目的： 建立锁阳中没食子酸、原儿茶酸、儿茶素、总多糖、总黄酮含量的近红外光谱（NIR）定量分析模型，实现锁阳中多指标成分含量的快速测定。方法： 收集5个省不同产地的101批锁阳样品，没食子酸、原儿茶酸、儿茶素含量的化学参考值采用HPLC法同时测定，总多糖、总黄酮含量的化学参考值采用紫外分光光度法测定，以积分球漫反射方式采集NIR原始光谱，采用化学计量学方法对原始光谱进行预处理，选择最佳波段及主因子数，以偏最小二乘（PLS）法建立NIR定量分析模型。结果： 所建没食子酸定量校正模型的R²为0.963 4，RMSEC为0.651 8，RMSEP为0.607 6；交叉验证R²为0.914 9，RMSECV为0.898 7；外部验证相对误差在0.84%~7.0%内，平均回收率为101.6%。原儿茶酸R²为0.957 1，RMSEC为0.798 3，RMSEP为0.465 2；交叉验证R²为0.927 5，RMSECV为0.976 0；外部验证相对误差在1.8%~6.3%内，平均回收率为99.6%。儿茶素R²为0.947 6，RMSEC为0.408 6，RMSEP为0.413 9；交叉验证R²为0.920 7，RMSECV为0.578 3；外部验证相对误差在1.1%~6.6%内，平均回收率为98.9%。总黄酮R²为0.925 7，RMSEC为0.835 9，RMSEP为0.796 4；交叉验证R²为0.908 1，RMSECV为0.885 1；外部验证相对误差在0.19%~6.3%内，平均回收率为101.8%。总多糖R²为0.932 9，RMSEC为0.265 3，RMSEP为0.251 1；交叉验证R²为0.893 9，RMSECV为0.387 3；外部验证相对误差在0.44%~6.1%内，平均回收率为102.1%。结论： 所建模型预测结果准确、可靠，本法操作简单、快速，可用于锁阳中没食子酸、原儿茶酸、儿茶素、总多糖、总黄酮的定量分析。
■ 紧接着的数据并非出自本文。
(* ===== verification/ServerSession.v ===== *)
(** * Server sessions (server/internal/session/session.go)

    A session is a log shared by the players connected to it.  Each player has
    four goroutines; a step of one of them is a step of the relation below. *)

From stdpp Require Import base gmap sets strings vector numbers tactics list.
From Stdlib Require Import ZArith Lia.
From S2P Require Import Prelude Words GoIO GoStr WalEntry Packet Wal Events.

(** ** State *)

Record PositionEvent : Type := MkPositionEvent {
  pe_Event : bytes;
  pe_SessionID : bytes;
  pe_PlayerID : bytes;
  pe_WorldID : u8;
  pe_PlayerName : bytes;
  pe_Key : u16; pe_X : i16; pe_Y : i16; pe_Z : i16;
}.

(** Players are pointers; [pl_ref] numbers stand for them. *)
Abbreviation pl_ref := nat.

Record Session : Type := MkSession {
  S_ID : vec u8 16;
  S_Secret : vec u8 8;
  S_DataDir : bytes;
  S_done : bool;
  S_players : gset pl_ref;
  S_wal : WAL;
  S_sink : Sink PositionEvent;
}.

(** [P_out] carries the player's context: [o_done (P_out p)] is
    [p.ctx.Err() != nil].  Times are nanoseconds, [None] the zero time. *)
Record Player : Type := MkPlayer {
  P_ID : vec u8 16;
  P_Name : vec u8 8;
  P_WorldID : u8;
  P_WalIndex : u32;
  P_LastPosTime : option Z;
  P_Conn : conn;
  P_in : chan Packet;
  P_out : outlet Packet;
}.

(** *** Program points of the goroutines of a player *)

Inductive join_pc : Type := JHello | JRunning | JLeft.
Inductive in_pc : Type := InRecv | InPush (pkt : Packet) | InStopped.
Inductive pkts_pc : Type := PkSelect | PkSend (pkt : Packet) | PkStopped.
Inductive out_pc : Type := OutSelect | OutWrite (pkt : Packet) | OutStopped.
Inductive wal_pc : Type :=
  | WsNext (pc : next_pc) (index : u32)
  | WsSend (pkt : Packet) (index : u32)
  | WsStopped.

(** A player and its goroutines; [c_from] is the WAL index [Join] was given. *)
Record Client : Type := MkClient {
  c_player : Player;
  c_from : u32;
  c_join : join_pc;
  c_in : in_pc;
  c_pkts : pkts_pc;
  c_out : out_pc;
  c_wal : wal_pc;
}.

(** The session and every player that ever joined it. *)
Record World : Type := MkWorld {
  w_session : Session;
  w_clients : gmap pl_ref Client;
}.

(** *** Updates *)

Definition set_S_done b s :=
  MkSession (S_ID s) (S_Secret s) (S_DataDir s) b (S_players s) (S_wal s) (S_sink s).
Definition set_S_players p s :=
  MkSession (S_ID s) (S_Secret s) (S_DataDir s) (S_done s) p (S_wal s) (S_sink s).
Definition set_S_wal l s :=
  MkSession (S_ID s) (S_Secret s) (S_DataDir s) (S_done s) (S_players s) l (S_sink s).
Definition set_S_sink k s :=
  MkSession (S_ID s) (S_Secret s) (S_DataDir s) (S_done s) (S_players s) (S_wal s) k.

Definition set_P_WalIndex i p :=
  MkPlayer (P_ID p) (P_Name p) (P_WorldID p) i (P_LastPosTime p) (P_Conn p) (P_in p) (P_out p).
Definition set_P_LastPosTime t p :=
  MkPlayer (P_ID p) (P_Name p) (P_WorldID p) (P_WalIndex p) t (P_Conn p) (P_in p) (P_out p).
Definition set_P_Conn c p :=
  MkPlayer (P_ID p) (P_Name p) (P_WorldID p) (P_WalIndex p) (P_LastPosTime p) c (P_in p) (P_out p).
Definition set_P_in i p :=
  MkPlayer (P_ID p) (P_Name p) (P_WorldID p) (P_WalIndex p) (P_LastPosTime p) (P_Conn p) i (P_out p).
Definition set_P_out o p :=
  MkPlayer (P_ID p) (P_Name p) (P_WorldID p) (P_WalIndex p) (P_LastPosTime p) (P_Conn p) (P_in p) o.

Definition on_player f c :=
  MkClient (f (c_player c)) (c_from c) (c_join c) (c_in c) (c_pkts c) (c_out c) (c_wal c).
Definition set_c_join j c :=
  MkClient (c_player c) (c_from c) j (c_in c) (c_pkts c) (c_out c) (c_wal c).
Definition set_c_in i c :=
  MkClient (c_player c) (c_from c) (c_join c) i (c_pkts c) (c_out c) (c_wal c).
Definition set_c_pkts k c :=
  MkClient (c_player c) (c_from c) (c_join c) (c_in c) k (c_out c) (c_wal c).
Definition set_c_out o c :=
  MkClient (c_player c) (c_from c) (c_join c) (c_in c) (c_pkts c) o (c_wal c).
Definition set_c_wal l c :=
  MkClient (c_player c) (c_from c) (c_join c) (c_in c) (c_pkts c) (c_out c) l.

Definition set_session s w := MkWorld s (w_clients w).
Definition upd_client (pid : pl_ref) (f : Client → Client) (w : World) : World :=
  MkWorld (w_session w) (alter f pid (w_clients w)).

(** [p.cancel()] *)
Definition cancel_player (c : Client) : Client := on_player (λ p, set_P_out (o_cancel (P_out p)) p) c.

Definition on_wal {A} (m : M WAL A) : M World A :=
  zoom (λ w, S_wal (w_session w)) (λ l w, set_session (set_S_wal l (w_session w)) w) m.
Definition on_sink {A} (m : M (Sink PositionEvent) A) : M World A :=
  zoom (λ w, S_sink (w_session w)) (λ k w, set_session (set_S_sink k (w_session w)) w) m.

(** Dereferencing the player pointer of a handler. *)
Definition get_player (pid : pl_ref) : M World Player := λ w,
  match w_clients w !! pid with
  | Some c => (w, Ok (c_player c))
  | None => (w, Panic)
  end.

(** ** Opening and closing *)

(** [mkdir] and [opened] are what [os.MkdirAll] and [os.OpenFile] answer for the
    directory of the session and its [wal.bin]. *)
Definition getDataPath (prefix : bytes) (sessionID : vec u8 16) (mkdir : option error) : res bytes :=
  let dataDir := session_dir prefix sessionID in
  match mkdir with
  | Some err => Err (Wrapf "failed to create data directory" err)
  | None => Ok dataDir
  end.

Definition wal_cancel (l : WAL) : WAL :=
  MkWAL true (w_file l) (w_set l) (w_entries l) (w_count l) (w_notify l).

(** The contexts of the session and of its log are children of [ctx]: they are
    born cancelled when [ctx] is, which is [parent_done]. *)
Definition child_wal (parent_done : bool) (l : WAL) : WAL := if parent_done then wal_cancel l else l.

Definition OpenSession (prefix : bytes) (sessionID : vec u8 16) (secret : vec u8 8)
    (sink : Sink PositionEvent) (parent_done : bool) (mkdir : option error)
    (opened : bytes → res file) : res Session :=
  dataPath ← wrap_err "failed to get data path" (getDataPath prefix sessionID mkdir);
  wal ← wrap_err "failed to open WAL" (snd (OpenWAL (opened (dataPath ++ str "/wal.bin"))));
  Ok (MkSession sessionID secret dataPath parent_done ∅ (child_wal parent_done wal) sink).

(** Canceling the session's context cancels the contexts derived from it: the
    log's and the players'. *)
Definition session_cancel (w : World) : World :=
  MkWorld (set_S_done true (set_S_wal (wal_cancel (S_wal (w_session w))) (w_session w)))
    (cancel_player <$> w_clients w).

Definition session_Close : M World unit :=
  modify session_cancel;;
  on_wal Close.

(** ** Handlers *)

(** A map of players is visited in any order; each iteration concerns another
    channel, so the order does not matter. *)
Definition BroadcastExcept (pkt : Packet) (excluded : pl_ref) (w : World) : World :=
  MkWorld (w_session w)
    (map_imap (λ pid c, Some (if decide (pid ∈ S_players (w_session w) ∧ pid ≠ excluded)
                              then on_player (λ p, set_P_out (o_send pkt (P_out p)) p) c else c))
       (w_clients w)).

Definition pos_interval : Z := (250 * 1000000)%Z.

(** Whether the event of a position is due; [since] is the instant at which
    [time.Since] looks at the clock. *)
Definition pos_due (p : Player) (since : Z) : bool :=
  match P_LastPosTime p with
  | None => true
  | Some t => (pos_interval <=? since - t)%Z
  end.

Definition position_event (s : Session) (p : Player) (pos : ClientPosition) : PositionEvent :=
  MkPositionEvent (str "position") (hex_EncodeToString (vec_to_list (S_ID s)))
    (hex_EncodeToString (vec_to_list (P_ID p))) (P_WorldID p) (name_string (P_Name p))
    (cp_Key pos) (cp_X pos) (cp_Y pos) (cp_Z pos).

(** [since] and [now] are the two readings of the clock. *)
Definition handlePositionUpdate (since now : Z) (pid : pl_ref) (pos : ClientPosition) : M World unit :=
  p ← get_player pid;
  data ← lift (ServerPosition_Serialize
    (MkServerPosition (P_ID p) (P_Name p) (cp_Key pos) (cp_X pos) (cp_Y pos) (cp_Z pos)));
  modify (BroadcastExcept (MkPacket OpPosition data) pid);;
  if pos_due p since then
    modify (upd_client pid (on_player (set_P_LastPosTime (Some now))));;
    s ← gets w_session;
    let event := position_event s p pos in
    ignore (on_sink (sink_Send (str "ootmm.events.multi." ++ pe_SessionID event) event))
  else mret tt.

(** [handlePacket] up to its final [p.Send]: the packet to send, if any. *)
Definition handlePacket (since now : Z) (pid : pl_ref) (pkt : Packet) : M World (option Packet) :=
  if decide (p_Op pkt = OpNOP) then mret None
  else if decide (p_Op pkt = OpWal) then
    entry ← lift (wrap_err "failed to parse WAL entry" (Parse (p_Data pkt)));
    wrapM "failed to append WAL entry" (on_wal (Append entry));;
    dedupKey ← lift (wrap_err "failed to compute deduplication key" (DedupKey entry));
    mret (Some (MkPacket OpWalAck (vec_to_list dedupKey)))
  else if decide (p_Op pkt = OpPosition) then
    pos ← lift (wrap_err "failed to parse client position" (ParseClientPosition (p_Data pkt)));
    handlePositionUpdate since now pid pos;;
    mret None
  else mret None.

(** The body of the loop of [handleWalStream] after [Next] returned an entry. *)
Definition handleWalEntry (pid : pl_ref) (entry : WalEntry) (index : u32) : M World (option Packet) :=
  p ← get_player pid;
  if decide (uval index < uval (P_WalIndex p))%Z then mret None else
  modify (upd_client pid (on_player (set_P_WalIndex (uincr index))));;
  bodyData ← lift (ServerWal_Serialize (MkServerWal index entry));
  mret (Some (MkPacket OpWal bodyData)).

(** ** Joining *)

Definition server_magic : vec u8 8 :=
  arr_of 8 [U8 79; U8 111; U8 84; U8 77; U8 77; U8 127; U8 1; U8 0].

(** The new [Player] and its registration; its context is a child of the
    session's. *)
Definition join_register (pid : pl_ref) (playerID : vec u8 16) (name : vec u8 8) (worldID : u8)
    (walIndex : u32) (c : conn) (picks : list bool) (w : World) : World :=
  let player := MkPlayer playerID name worldID walIndex None c (make_chan Packet 64)
                  (make_outlet Packet (S_done (w_session w)) picks 64) in
  MkWorld (set_S_players ({[pid]} ∪ S_players (w_session w)) (w_session w))
    (<[pid := MkClient player walIndex JHello InRecv PkSelect OutSelect
               (WsNext ReadNotify walIndex)]> (w_clients w)).

(** The HELLO reply on the connection. *)
Definition join_hello : M conn unit :=
  data ← lift (ServerHello_Serialize (MkServerHello server_magic (U32 65536)));
  SendRawTimeoutDefault (MkPacket OpHello data).

(** The deferred calls at the end of [Join]. *)
Definition join_leave (pid : pl_ref) (w : World) : World :=
  upd_client pid (λ c, set_c_join JLeft (cancel_player c))
    (set_session (set_S_players (S_players (w_session w) ∖ {[pid]}) (w_session w)) w).

Definition nop : Packet := MkPacket OpNOP [].

(** ** Steps *)

(** Run a computation on the connection of a player. *)
Definition with_conn {A} (m : M conn A) (c : Client) : Client * res A :=
  let '(k, r) := m (P_Conn (c_player c)) in (on_player (set_P_Conn k) c, r).

Definition stop (f : Client → Client) : Client → Client := λ c, cancel_player (f c).

(** [p.Send] of [handleWalStream] and the test of its loop. *)
Definition wal_send (pkt : Packet) (i : u32) (c : Client) : Client :=
  let c' := on_player (λ p, set_P_out (o_send pkt (P_out p)) p) c in
  if o_done (P_out (c_player c)) then stop (set_c_wal WsStopped) c'
  else set_c_wal (WsNext ReadNotify i) c'.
Objective: To establish the near-infrared spectroscopy(NIR)quantitative analysis models for the contents of gallic acid,protocatechuic acid,catechin,total flavonoids,and total polysaccharides in Cynomorii herba,so as to achieve rapid determination of multi-index components in Cynomorii Herba.Methods: 101 batches of Cynomorii Herba from different habitats in 5 provinces were collected.The chemical reference values of gallic acid,protocatechuic acid,and catechin were simultaneously determined by HPLC and total flavonoids and total polysaccharides were determined by UV spectrophotometry.The original NIR spectra were collected by integral sphere diffuse reflection and preprocessed by chemometrics methods.The optimal spectral ranges and factors were selected,and the NIR quantitative analysis models were established by partial least squares(PLS)method.Results: The parameters of the established quantitative model for gallic acid were as follows:R²=0.963 4,RMSEC=0.651 8,RMSEP=0.607 6;R²=0.914 9,RMSECV=0.898 7 for cross validation;the relative error was within 0.84%-7.0%,and average recovery was 101.6% for external verification.The parameters of model for protocatechuic acid were as follows:R²=0.957 1,RMSEC=0.798 3,RMSEP=0.465 2;R²=0.927 5,RMSECV=0.976 0 for cross validation;the relative error was within 1.7%-6.3%,and average recovery was 99.6% for external verification.The parameters of model of catechin were as follows:R²=0.947 6,RMSEC=0.408 6,RMSEP=0.413 9;R²=0.920 7,RMSECV=0.578 3 for cross validation;the relative error was within 1.1%-6.6%,and average recovery was 98.9% for external verification.The parameters of model of total flavonoids were as follows:R²=0.925 7,RMSEC=0.835 9,RMSEP=0.796 4;R²=0.908 1,RMSECV=0.885 1 for cross validation;the relative error was within 0.19%-6.33%,and average recovery was 101.8% for external verification.The parameters of model of total polysaccharides were as follows:R²=0.932 9,RMSEC=0.265 3,RMSEP=0.251 1;R²=0.893 9,RMSECV=0.387 3 for cross validation;the relative error was within 0.44%-6.1%,and average recovery was 102.1% for external verification.Conclusion: The established models in this study were accurate,reliable,simple and rapid.It can be used to quantitatively analyze the contents of gallic acid,protocatechuic acid,catechin,total flavonoids,and total polysaccharids in Cynomorii Herba.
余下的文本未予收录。